Она прилетела сюда, чтобы убежать от своих демонов, но те и не думали отставать.

Кадис умолял ее не ехать, убеждал, что в этом нет необходимости, но она твердо решила оставить его хотя бы на время.

По дороге в аэропорт Сара пыталась дозвониться Паскалю, чтобы попрощаться, но в ответ слышала лишь электронный голос, сообщавший, что набранный номер не существует. После того рождественского ужина сын опять исчез из их жизни.

Со временем встреча в сочельник превратилась в прекрасное воспоминание, нежданный подарок к Рождеству.
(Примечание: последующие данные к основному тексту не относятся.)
Lemma ge_same (x x' y y' : float64) :
  same x x' -> same y y' -> ge x y = ge x' y'.
Proof.
  destruct x, x', y, y'; simpl; try tauto.
  intros H1 H2. now rewrite H1, H2.
Qed.


(** [1 > x] excludes [x >= 1]. *)
Lemma gt_one_not_ge (x : float64) : gt one x = true -> ge x one = false.
Proof.
  destruct x; simpl; try discriminate; auto.
  intros H. apply Qltb_true in H.
  apply not_true_iff_false. rewrite Qle_bool_iff. now apply Qlt_not_le.
Qed.

Lemma ge_Fin (a b : Q) : ge (Fin a) (Fin b) = true <-> b <= a.
Proof. simpl. apply Qle_bool_iff. Qed.



Lemma gt_Fin_false (a b : Q) : gt (Fin a) (Fin b) = false <-> a <= b.
Proof. simpl. apply Qltb_false. Qed.

(** [d.Seconds()] is exactly [d / 1e9]. *)
Lemma Seconds_Fin (d : Duration) :
  Seconds d =
  Fin (inject_Z (Z.quot d Second) + inject_Z (Z.rem d Second) / (1000000000 # 1)).
Proof. reflexivity. Qed.

Lemma Seconds_exact (d : Duration) :
  same (Seconds d) (Fin (inject_Z d / (1000000000 # 1))).
Proof.
  rewrite Seconds_Fin. simpl.
  rewrite (Z.quot_rem' d Second) at 3.
  rewrite inject_Z_plus, inject_Z_mult.
  change (inject_Z Second) with (1000000000 # 1). field.
Qed.

Lemma Seconds_zero : Seconds 0%Z = Fin (0 + 0 / (1000000000 # 1)).
Proof. reflexivity. Qed.

Lemma Sub_diag (t : Time) : Sub t t = 0%Z.
Proof. unfold Sub. now rewrite Z.sub_diag. Qed.

Lemma Sub_nonneg (t u : Time) : (u <= t)%Z -> (0 <= Sub t u)%Z.
Proof.
  intros H. unfold Sub, maxDuration, minDuration.
  destruct (Z.ltb_spec (2 ^ 63 - 1) (t - u)); [lia |].
  destruct (Z.ltb_spec (t - u) (- 2 ^ 63)); lia.
Qed.

Lemma Sub_exact (t u : Time) :
  (minDuration <= t - u <= maxDuration)%Z -> Sub t u = (t - u)%Z.
Proof.
  unfold Sub. intros [H1 H2].
  destruct (Z.ltb_spec maxDuration (t - u)); [lia |].
  destruct (Z.ltb_spec (t - u) minDuration); [lia | reflexivity].
Qed.

Lemma Seconds_nonneg (d : Duration) :
  (0 <= d)%Z -> exists q, Seconds d = Fin q /\ 0 <= q.
Proof.
  intros H. eexists. split; [apply Seconds_Fin |].
  pose proof (Seconds_exact d) as E. rewrite Seconds_Fin in E. simpl in E.
  rewrite E. apply Qle_shift_div_l; [reflexivity |].
  rewrite Qmult_0_l. change 0 with (inject_Z 0). now rewrite <- Zle_Qle.
Qed.

End Arithmetic.

(** ** The refill step *)

Section Refill.

Local Open Scope Q_scope.

Lemma refillBucket_tokens (now : Time) (tb : TokenBucket) :
  tokens (refillBucket now tb) =
  let x := add (tokens tb) (mul (elapsed now tb) (rate tb)) in
  if gt x (max_tokens tb) then max_tokens tb else x.
Proof.
  unfold refillBucket, elapsed. cbn.
  destruct (gt _ _); reflexivity.
Qed.

Lemma refillBucket_fields (now : Time) (tb : TokenBucket) :
  mtx (refillBucket now tb) = mtx tb /\
  rate (refillBucket now tb) = rate tb /\
  max_tokens (refillBucket now tb) = max_tokens tb /\
  lastUpdated (refillBucket now tb) = now.
Proof.
  unfold refillBucket. cbn. destruct (gt _ _); cbn; auto.
Qed.

Lemma cap_is_fmin (m x : float64) :
  m <> NaN -> same (if gt x m then m else x) (fmin m x).
Proof.
  intros Hm. destruct m as [m | | |], x as [a | | |]; try congruence;
    cbn; auto with qarith.
  destruct (Qltb m a) eqn:Hlt.
  - apply Qltb_true in Hlt.
    assert (Hle : Qle_bool m a = true)
      by (apply Qle_bool_iff; now apply Qlt_le_weak).
    rewrite Hle. cbn. reflexivity.
  - apply Qltb_false in Hlt.
    destruct (Qle_bool m a) eqn:Hle; cbn; [| reflexivity].
    apply Qle_bool_iff in Hle. now apply Qle_antisym.
Qed.

End Refill.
Сын был еще одной болью Сары.

Годы в швейцарском интернате, где, по их с Кадисом мнению, давали превосходное образование, окончательно отдалили от них сына и ввергли его в бездну хорошо замаскированного одиночества. Внушительный счет в банке позволял Паскалю исполнить любой каприз, большинство которых сводилось к тому, чтобы учиться, учиться и учиться. Казалось, он должен был сломаться, но все вышло по-другому. Паскаль выжил. Только теперь Сара начала понимать, что терзавшая ее сына жажда знаний была не более чем попыткой заполнить внутреннюю пустоту. Интересно, он все еще в Париже? Или уехал слушать очередной курс лекций в очередной университет? Как вернуть его домой?

Такси остановилось у входа в отель. Наконец-то она была на месте. Чопорный швейцар раскрыл у Сары над головой зонт. Внутри царило оживление. Сам Карл Лагерфельд в облегающих черных брюках и застегнутой на все пуговицы белой рубашке прохаживался по лобби, раздавая указания свите. Папарацци пытались запечатлеть его сквозь стеклянные двери для своих журналов. В другом конце вестибюля Бенисио дель Тopo, натянув на глаза бейсболку, читал сценарий, а за соседним столиком о чем-то увлеченно беседовали двое друзей, один из которых был певцом Робби Вильямсом. Такой был отель "Мерсер". Самое непринужденное место на земле. Всегда полно знаменитостей. Здесь Сара чувствовала себя вполне уютно, поскольку се известность воспринималась как нечто само собой разумеющееся, а у снующих за дверью фотографов не было ни малейшего шанса пробраться внутрь.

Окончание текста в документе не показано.